Print the data that follows exactly as it stands, from its first line through the line containing "Lemma block_step_inner r", and stop there.

[[ Input records open ]]

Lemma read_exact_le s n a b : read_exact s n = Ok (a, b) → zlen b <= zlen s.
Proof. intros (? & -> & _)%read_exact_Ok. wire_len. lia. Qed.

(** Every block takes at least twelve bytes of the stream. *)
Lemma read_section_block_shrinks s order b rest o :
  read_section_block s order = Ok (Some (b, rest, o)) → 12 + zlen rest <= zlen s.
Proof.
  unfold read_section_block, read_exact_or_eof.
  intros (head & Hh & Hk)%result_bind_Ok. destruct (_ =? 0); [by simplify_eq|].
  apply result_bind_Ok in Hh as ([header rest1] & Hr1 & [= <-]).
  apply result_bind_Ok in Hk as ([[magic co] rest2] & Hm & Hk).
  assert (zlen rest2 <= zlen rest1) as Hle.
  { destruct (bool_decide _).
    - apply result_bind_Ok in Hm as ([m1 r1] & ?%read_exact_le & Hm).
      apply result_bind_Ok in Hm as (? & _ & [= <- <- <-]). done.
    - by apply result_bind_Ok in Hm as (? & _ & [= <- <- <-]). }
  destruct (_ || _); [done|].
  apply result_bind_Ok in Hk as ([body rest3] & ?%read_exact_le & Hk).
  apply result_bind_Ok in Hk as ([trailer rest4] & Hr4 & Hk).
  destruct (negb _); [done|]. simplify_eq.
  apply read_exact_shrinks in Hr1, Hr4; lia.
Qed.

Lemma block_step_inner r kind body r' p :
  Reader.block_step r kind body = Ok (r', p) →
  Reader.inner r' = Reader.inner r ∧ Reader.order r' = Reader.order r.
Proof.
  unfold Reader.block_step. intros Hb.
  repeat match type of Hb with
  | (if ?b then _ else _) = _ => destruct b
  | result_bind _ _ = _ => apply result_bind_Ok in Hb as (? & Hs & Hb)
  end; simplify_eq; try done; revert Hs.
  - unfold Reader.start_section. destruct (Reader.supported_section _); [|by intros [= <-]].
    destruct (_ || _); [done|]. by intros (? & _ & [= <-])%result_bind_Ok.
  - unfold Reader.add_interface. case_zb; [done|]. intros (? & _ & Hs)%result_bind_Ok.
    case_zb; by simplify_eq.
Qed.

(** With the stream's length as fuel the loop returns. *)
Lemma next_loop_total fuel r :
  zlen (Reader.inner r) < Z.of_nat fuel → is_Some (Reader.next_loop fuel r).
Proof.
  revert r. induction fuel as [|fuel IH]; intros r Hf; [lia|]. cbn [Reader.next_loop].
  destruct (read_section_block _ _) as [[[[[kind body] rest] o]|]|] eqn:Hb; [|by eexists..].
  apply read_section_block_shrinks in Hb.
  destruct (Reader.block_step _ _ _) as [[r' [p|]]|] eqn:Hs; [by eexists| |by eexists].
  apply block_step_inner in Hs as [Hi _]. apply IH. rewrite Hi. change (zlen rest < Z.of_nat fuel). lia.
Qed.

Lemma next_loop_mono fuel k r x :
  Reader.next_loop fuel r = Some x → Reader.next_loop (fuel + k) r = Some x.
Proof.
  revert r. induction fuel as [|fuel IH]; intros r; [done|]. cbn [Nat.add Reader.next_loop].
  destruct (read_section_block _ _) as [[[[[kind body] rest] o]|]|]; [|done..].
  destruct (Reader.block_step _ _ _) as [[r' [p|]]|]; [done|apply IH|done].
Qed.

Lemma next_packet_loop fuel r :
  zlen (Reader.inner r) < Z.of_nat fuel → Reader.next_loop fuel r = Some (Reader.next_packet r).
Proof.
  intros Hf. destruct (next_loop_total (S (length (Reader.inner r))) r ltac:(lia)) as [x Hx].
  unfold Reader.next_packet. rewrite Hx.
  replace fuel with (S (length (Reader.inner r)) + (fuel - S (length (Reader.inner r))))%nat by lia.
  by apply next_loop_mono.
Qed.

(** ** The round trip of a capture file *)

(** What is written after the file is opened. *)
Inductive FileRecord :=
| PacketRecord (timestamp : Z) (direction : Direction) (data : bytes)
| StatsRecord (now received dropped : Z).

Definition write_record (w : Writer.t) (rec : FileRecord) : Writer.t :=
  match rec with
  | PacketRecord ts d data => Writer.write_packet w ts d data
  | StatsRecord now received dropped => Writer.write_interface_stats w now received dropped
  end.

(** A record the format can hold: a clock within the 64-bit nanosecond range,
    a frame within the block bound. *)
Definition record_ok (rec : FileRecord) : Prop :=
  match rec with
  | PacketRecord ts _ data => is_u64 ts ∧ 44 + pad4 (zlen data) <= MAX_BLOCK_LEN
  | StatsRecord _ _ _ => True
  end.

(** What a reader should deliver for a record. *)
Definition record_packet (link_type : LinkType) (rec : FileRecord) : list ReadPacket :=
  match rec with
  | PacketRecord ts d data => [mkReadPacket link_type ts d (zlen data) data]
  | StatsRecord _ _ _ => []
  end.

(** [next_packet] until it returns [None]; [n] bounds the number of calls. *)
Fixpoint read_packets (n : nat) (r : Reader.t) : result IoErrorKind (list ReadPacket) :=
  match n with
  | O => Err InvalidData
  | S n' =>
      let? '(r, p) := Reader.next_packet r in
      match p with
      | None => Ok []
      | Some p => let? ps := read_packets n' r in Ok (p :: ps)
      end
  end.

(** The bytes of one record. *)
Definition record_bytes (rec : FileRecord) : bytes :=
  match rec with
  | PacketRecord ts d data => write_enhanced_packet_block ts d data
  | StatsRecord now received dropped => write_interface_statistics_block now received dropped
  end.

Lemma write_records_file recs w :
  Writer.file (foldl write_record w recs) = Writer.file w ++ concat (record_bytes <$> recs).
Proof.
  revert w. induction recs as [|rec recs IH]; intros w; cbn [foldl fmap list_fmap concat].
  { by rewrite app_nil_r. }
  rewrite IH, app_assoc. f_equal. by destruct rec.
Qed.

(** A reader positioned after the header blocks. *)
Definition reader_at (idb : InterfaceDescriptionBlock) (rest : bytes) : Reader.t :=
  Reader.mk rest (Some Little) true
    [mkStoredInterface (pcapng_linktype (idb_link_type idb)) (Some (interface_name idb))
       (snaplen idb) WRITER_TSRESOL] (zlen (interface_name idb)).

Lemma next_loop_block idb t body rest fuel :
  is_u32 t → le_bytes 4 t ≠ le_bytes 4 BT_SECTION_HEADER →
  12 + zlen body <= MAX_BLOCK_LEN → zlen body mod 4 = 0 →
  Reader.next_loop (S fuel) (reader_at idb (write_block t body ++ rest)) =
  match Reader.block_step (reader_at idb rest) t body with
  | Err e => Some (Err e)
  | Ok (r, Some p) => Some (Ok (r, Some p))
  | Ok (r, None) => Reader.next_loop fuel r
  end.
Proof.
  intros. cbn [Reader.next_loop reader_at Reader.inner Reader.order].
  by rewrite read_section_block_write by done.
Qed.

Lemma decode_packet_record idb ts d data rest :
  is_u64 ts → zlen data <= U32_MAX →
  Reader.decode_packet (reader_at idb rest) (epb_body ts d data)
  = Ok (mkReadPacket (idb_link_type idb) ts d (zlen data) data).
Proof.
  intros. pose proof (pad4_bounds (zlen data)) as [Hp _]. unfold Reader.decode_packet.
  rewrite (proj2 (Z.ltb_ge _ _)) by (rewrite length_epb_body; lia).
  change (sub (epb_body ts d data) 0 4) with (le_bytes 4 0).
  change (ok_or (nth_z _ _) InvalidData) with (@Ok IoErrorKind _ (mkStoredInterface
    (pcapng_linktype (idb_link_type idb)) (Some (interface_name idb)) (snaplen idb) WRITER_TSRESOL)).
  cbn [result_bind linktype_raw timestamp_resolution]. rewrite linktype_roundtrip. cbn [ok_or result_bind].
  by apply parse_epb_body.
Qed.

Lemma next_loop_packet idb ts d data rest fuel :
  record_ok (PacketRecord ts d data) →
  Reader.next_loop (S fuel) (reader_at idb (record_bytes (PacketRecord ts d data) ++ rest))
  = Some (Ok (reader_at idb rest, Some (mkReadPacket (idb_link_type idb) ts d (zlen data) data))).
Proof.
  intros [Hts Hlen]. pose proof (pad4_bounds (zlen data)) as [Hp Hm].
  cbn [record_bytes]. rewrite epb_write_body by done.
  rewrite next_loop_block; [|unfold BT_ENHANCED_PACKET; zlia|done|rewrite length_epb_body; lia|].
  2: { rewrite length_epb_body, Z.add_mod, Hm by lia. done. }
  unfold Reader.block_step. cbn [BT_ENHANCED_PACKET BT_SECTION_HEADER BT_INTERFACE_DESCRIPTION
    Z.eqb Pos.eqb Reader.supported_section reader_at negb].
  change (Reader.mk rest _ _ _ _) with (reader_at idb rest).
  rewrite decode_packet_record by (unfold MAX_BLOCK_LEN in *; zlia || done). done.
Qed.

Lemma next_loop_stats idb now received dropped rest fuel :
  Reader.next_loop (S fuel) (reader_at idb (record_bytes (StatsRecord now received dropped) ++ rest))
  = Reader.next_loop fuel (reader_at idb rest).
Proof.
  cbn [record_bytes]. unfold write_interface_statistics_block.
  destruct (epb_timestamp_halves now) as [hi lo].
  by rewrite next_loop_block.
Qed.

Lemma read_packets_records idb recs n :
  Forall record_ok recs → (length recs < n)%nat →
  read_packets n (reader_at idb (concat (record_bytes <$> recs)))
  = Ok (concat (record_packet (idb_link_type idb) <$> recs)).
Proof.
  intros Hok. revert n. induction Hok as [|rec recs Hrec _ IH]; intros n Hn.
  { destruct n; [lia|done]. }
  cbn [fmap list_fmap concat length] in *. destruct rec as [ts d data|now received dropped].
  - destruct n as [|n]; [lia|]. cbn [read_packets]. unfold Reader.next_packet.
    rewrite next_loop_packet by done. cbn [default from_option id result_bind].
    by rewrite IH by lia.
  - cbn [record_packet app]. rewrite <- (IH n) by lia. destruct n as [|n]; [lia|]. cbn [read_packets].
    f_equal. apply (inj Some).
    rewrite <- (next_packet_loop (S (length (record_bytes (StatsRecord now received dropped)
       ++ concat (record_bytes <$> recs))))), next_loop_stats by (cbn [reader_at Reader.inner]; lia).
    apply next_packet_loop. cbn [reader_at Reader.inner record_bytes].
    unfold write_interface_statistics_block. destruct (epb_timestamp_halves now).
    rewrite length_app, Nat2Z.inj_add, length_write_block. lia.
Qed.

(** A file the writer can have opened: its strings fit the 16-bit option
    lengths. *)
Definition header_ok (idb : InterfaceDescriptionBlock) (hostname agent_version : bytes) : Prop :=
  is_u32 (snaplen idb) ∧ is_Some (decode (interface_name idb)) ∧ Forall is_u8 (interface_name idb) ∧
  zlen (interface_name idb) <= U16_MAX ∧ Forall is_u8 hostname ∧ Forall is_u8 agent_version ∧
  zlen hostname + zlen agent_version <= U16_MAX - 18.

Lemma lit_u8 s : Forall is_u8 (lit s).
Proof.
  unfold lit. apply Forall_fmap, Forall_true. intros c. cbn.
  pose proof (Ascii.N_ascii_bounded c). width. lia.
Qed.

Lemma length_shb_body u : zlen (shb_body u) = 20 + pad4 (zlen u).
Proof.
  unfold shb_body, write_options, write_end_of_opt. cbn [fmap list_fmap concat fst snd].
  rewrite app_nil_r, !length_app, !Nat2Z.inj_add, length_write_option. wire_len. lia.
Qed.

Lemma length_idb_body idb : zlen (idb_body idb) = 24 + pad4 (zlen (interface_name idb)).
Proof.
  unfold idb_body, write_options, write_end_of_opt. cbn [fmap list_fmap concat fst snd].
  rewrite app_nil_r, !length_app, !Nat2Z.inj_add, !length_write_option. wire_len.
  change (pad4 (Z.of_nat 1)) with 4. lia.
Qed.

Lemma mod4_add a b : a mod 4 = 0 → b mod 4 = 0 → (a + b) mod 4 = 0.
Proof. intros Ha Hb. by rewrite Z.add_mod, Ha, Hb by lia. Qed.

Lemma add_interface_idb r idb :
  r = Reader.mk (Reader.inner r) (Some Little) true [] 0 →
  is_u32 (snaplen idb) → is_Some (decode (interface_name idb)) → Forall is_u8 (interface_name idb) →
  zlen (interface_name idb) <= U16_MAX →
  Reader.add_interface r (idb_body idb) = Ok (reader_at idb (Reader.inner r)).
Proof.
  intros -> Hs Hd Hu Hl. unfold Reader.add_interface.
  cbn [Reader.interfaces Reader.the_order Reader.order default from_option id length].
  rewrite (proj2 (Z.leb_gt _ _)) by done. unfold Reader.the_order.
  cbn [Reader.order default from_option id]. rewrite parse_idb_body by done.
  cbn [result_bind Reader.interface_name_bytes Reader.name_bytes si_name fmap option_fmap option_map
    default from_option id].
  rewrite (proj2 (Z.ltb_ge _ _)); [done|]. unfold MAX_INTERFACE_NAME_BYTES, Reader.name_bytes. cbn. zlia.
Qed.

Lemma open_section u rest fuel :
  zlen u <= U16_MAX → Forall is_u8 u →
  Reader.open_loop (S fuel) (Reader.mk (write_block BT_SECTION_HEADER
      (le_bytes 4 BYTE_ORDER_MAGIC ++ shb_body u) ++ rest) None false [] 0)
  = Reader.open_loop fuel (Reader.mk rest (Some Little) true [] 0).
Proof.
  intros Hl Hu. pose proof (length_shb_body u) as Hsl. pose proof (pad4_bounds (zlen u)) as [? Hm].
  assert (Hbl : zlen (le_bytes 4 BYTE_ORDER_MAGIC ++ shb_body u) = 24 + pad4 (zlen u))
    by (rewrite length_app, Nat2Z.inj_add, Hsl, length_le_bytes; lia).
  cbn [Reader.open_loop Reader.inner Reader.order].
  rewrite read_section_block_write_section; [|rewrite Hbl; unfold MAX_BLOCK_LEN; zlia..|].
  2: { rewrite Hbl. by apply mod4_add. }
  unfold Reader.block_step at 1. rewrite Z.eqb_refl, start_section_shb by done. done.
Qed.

[[ Input records closed ]]

- **Result of the task**
Lemma read_exact_le s n a b : read_exact s n = Ok (a, b) → zlen b <= zlen s.
Proof. intros (? & -> & _)%read_exact_Ok. wire_len. lia. Qed.

(** Every block takes at least twelve bytes of the stream. *)
Lemma read_section_block_shrinks s order b rest o :
  read_section_block s order = Ok (Some (b, rest, o)) → 12 + zlen rest <= zlen s.
Proof.
  unfold read_section_block, read_exact_or_eof.
  intros (head & Hh & Hk)%result_bind_Ok. destruct (_ =? 0); [by simplify_eq|].
  apply result_bind_Ok in Hh as ([header rest1] & Hr1 & [= <-]).
  apply result_bind_Ok in Hk as ([[magic co] rest2] & Hm & Hk).
  assert (zlen rest2 <= zlen rest1) as Hle.
  { destruct (bool_decide _).
    - apply result_bind_Ok in Hm as ([m1 r1] & ?%read_exact_le & Hm).
      apply result_bind_Ok in Hm as (? & _ & [= <- <- <-]). done.
    - by apply result_bind_Ok in Hm as (? & _ & [= <- <- <-]). }
  destruct (_ || _); [done|].
  apply result_bind_Ok in Hk as ([body rest3] & ?%read_exact_le & Hk).
  apply result_bind_Ok in Hk as ([trailer rest4] & Hr4 & Hk).
  destruct (negb _); [done|]. simplify_eq.
  apply read_exact_shrinks in Hr1, Hr4; lia.
Qed.

Lemma block_step_inner r kind body r' p :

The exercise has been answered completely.